Friday, March 4, 2011

"Breast Feeding Laws: Federal and State"

Check Federal and if there is a specific law for your state. It is posted on the National Conference of State Legislatures Website ncsl.org (blogger not cooperating with links). Search for breastfeeding laws.

I should have known NYS puts in an unpaid break clause… I read the Federal, no other state. The only legislation I could find regarding smoking is that smokers must smoke in designated areas only. OK equality that both need designated areas to occur: that’s it!

I am sure the laws were put into affect so a woman is guaranteed the choice to continue breastfeeding. This particular company is mostly women. Every company I have worked at that is mostly women is low on the pay scale but high on the intangibles: we are allowed to eat at our desks, flexible schedules, holidays, monthly bagel breakfast, etc. Many people go out for their hour lunch break to do errands THEN eat lunch at their desk. Maybe this is a solution that would work? Lunch is unpaid time off? Somehow I don’t think mom can eat her lunch and pump milk simultaneously.
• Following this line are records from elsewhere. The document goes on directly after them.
Lemma operations_ok_crypt_update_in k ptr n e (x : Ctx) o :
  operations_ok x → operations_ok (crypt_update_in k ptr n e (x, o)).2.1.
Proof.
  intros Hx. unfold crypt_update_in. rewrite sm_bind_unfold. unfold sm_fst at 1. cbn [fst snd].
  destruct (get_session_context k x) as [[s|er|] y] eqn:E.
  2-3: pose proof (operations_ok_keeps _ (keeps_get_session_context k) x Hx) as Hy; by rewrite E in Hy.
  apply get_session_context_Ok in E as (-> & Es & Eid). assert (open_in x k s) as Ho by done.
  pose proof (Hx k s Es) as Hs. rewrite sm_bind_unfold.
  destruct (crypt_operation e s) as [op|] eqn:Hop; cbn [ok_or sm_lift]; [|done].
  rewrite sm_bind_unfold. unfold sm_fst at 1. cbn [fst snd].
  destruct (authorized_or_refused x op) as [Hau|[Hr Hl]].
  2:{ destruct (require_login_refuses x k s op e Ho Hr Hl) as (y & s' & E & _).
      pose proof (operations_ok_require_login k op e x Hx) as Hy. rewrite E in Hy |- *. done. }
  assert (operations_ok (ended k e s x)) as Hend by (apply operations_ok_put; [done|by apply session_ok_end]).
  rewrite (require_login_authorized _ _ _ _ Hau). destruct (crypt_result op) eqn:Hres.
  { rewrite sm_bind_unfold. unfold sm_fst at 1. cbn [fst snd]. by rewrite (end_crypt_open _ _ _ _ Ho). }
  rewrite sm_bind_unfold. unfold sm_fst at 1. cbn [fst snd].
  destruct (from_raw_parts ptr n) as [input|er|]; cbn [or_end sm_ret]; [| |done].
  2:{ rewrite sm_bind_unfold. by rewrite (end_crypt_open _ _ _ _ Ho). }
  destruct (block_mechanism (crypt_mechanism op)) eqn:Hblock.
  - unfold unless_too_small. pose proof (operations_ok_update_blocks k input e x o s op Hx Ho Hop Hres Hblock) as Hy.
    destruct (crypt_update_blocks k input e (x, o)) as [[u|er|] [y o']]; cbn in Hy; [done| |done].
    destruct (is_too_small er); [done|]. rewrite sm_bind_unfold. unfold sm_fst at 1. cbn [fst snd].
    pose proof (operations_ok_end k e y Hy) as Hy'. by destruct (end_crypt k e y) as [[]].
  - unfold report_length, output_null, sm_modify, sm_gets. rewrite !sm_bind_unfold. cbn [fst snd set_out_len out_null].
    destruct (out_null o); [done|]. unfold sm_fst. cbn [fst snd].
    rewrite (update_session_open _ _ _ _ Ho). cbn [fst snd]. apply operations_ok_put; [done|].
    eapply session_ok_set; [done|done|]. destruct (proj1 Hs e op Hop) as (Hp & Hk & _).
    split_and!; [done|done|]. split; cbn [crypt_mechanism crypt_result set_crypt_multipart set_crypt_buffer];
      [by rewrite Hblock|rewrite Hres; by intros [? ?]].
Qed.

(** *** The first call *)

Lemma parse_cbc_iv_length m n v : memory_ok m → 0 ≤ n → parse_cbc_iv m n = Ok v → len v = n.
Proof.
  unfold parse_cbc_iv, from_raw_parts. intros Hm Hn. destruct (pParameter m) as [mem|] eqn:E; [|done].
  destruct (Hm mem E) as (Hl & _). destruct (Z.eqb_spec (ulParameterLen m) n); cbn [negb]; [|done].
  destruct (Z.eqb_spec n 0); [intros [= <-]; by subst|]. destruct (negb _); [done|]. intros [= <-].
  rewrite len_ztake; lia.
Qed.

Lemma parse_key_wrap_length m d v : memory_ok m → parse_key_wrap_iv m d = Ok v → len v = len d.
Proof.
  unfold parse_key_wrap_iv, from_raw_parts. intros Hm. pose proof (len_nonneg d).
  destruct (pParameter m) as [mem|] eqn:E; [|by destruct (_ =? _); [intros [= <-]|]].
  destruct (Hm mem E) as (Hl & _). destruct (Z.eqb_spec (ulParameterLen m) (len d)); cbn [negb]; [|done].
  destruct (Z.eqb_spec (len d) 0); [by intros [= <-]|]. destruct (negb _); [done|]. intros [= <-].
  rewrite len_ztake; lia.
Qed.

Lemma from_raw_parts_length ptr n l :
  (∀ p, ptr = Some p → n ≤ len p) → 0 ≤ n → from_raw_parts ptr n = Ok l → len l = n.
Proof.
  unfold from_raw_parts. intros Hp Hn. destruct (Z.eqb_spec n 0); [intros [= <-]; by subst|].
  destruct ptr as [p|]; [|done]. destruct (negb _); [done|]. intros [= <-]. specialize (Hp p eq_refl).
  rewrite len_ztake; lia.
Qed.

Lemma parse_gcm_ok m p : memory_ok m → parse_gcm_parameters m = Ok p → 1 ≤ len (gcm_iv p) ∧ tag_bits p ≤ 128.
Proof.
  unfold parse_gcm_parameters. intros Hm. destruct (pParameter m) as [mem|] eqn:E; [|done].
  destruct (Hm mem E) as (_ & _ & Hiv & _ & Hn). destruct (negb _); [done|].
  destruct (_ || _ || _ || _ || _ || _) eqn:Eg; [done|].
  repeat (apply orb_false_iff in Eg as [Eg ?]).
  intros (v & Hv & Hr)%bind_Ok. apply bind_Ok in Hr as (a & _ & [= <-]). cbn.
  apply from_raw_parts_length in Hv; [|done|done]. lia.
Qed.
If a woman wants to pump and store breast milk for her child she should be given the facilities and privacy to do this: I agree. Smokers should be allowed to smoke in the designated areas (at our building that is 50 feet from entrances): I agree. (Though where I work, I always choke because they smoke 10 feet from the doors as I walk into work but different issue.)

I still do not comprehend how NYS can regulate one type of paid break and not regulate all paid breaks? The issue is not male/female, mom/not mom, nursing/non-nursing, or smoker/non-smoker. The issue is discrimination, plain and simple, over the type of break and how the Law is not treating breaks equally.

Whatever the number of breaks/total time a company allows employees to take (our lunch is unpaid time off, of course) I think that is when all texting, smoking, breast pumping, non-work tasks should take place. Allowing one group of people a paid break whenever they want for one reason while penalizing another group for their reason is discrimination. I guess the mom’s who receive phone calls from a sick child should punch out as well? I am guess this is what the Company policy may come to: punching out for all breaks.

I would love to be a mom BUT I am so glad I do not have to deal with this issue. No matter how you look at it, it is not an easy decision to make. Babies are healthier being breast fed their first year of life but this law makes mom have to stay at work longer to nourish her child properly? To breast feed or to not breast feed becomes a harder decision to decide and keep when you need two incomes… as the smokers say goodnight the nursing mom’s are putting in extra time to make up for milking time: does not compute!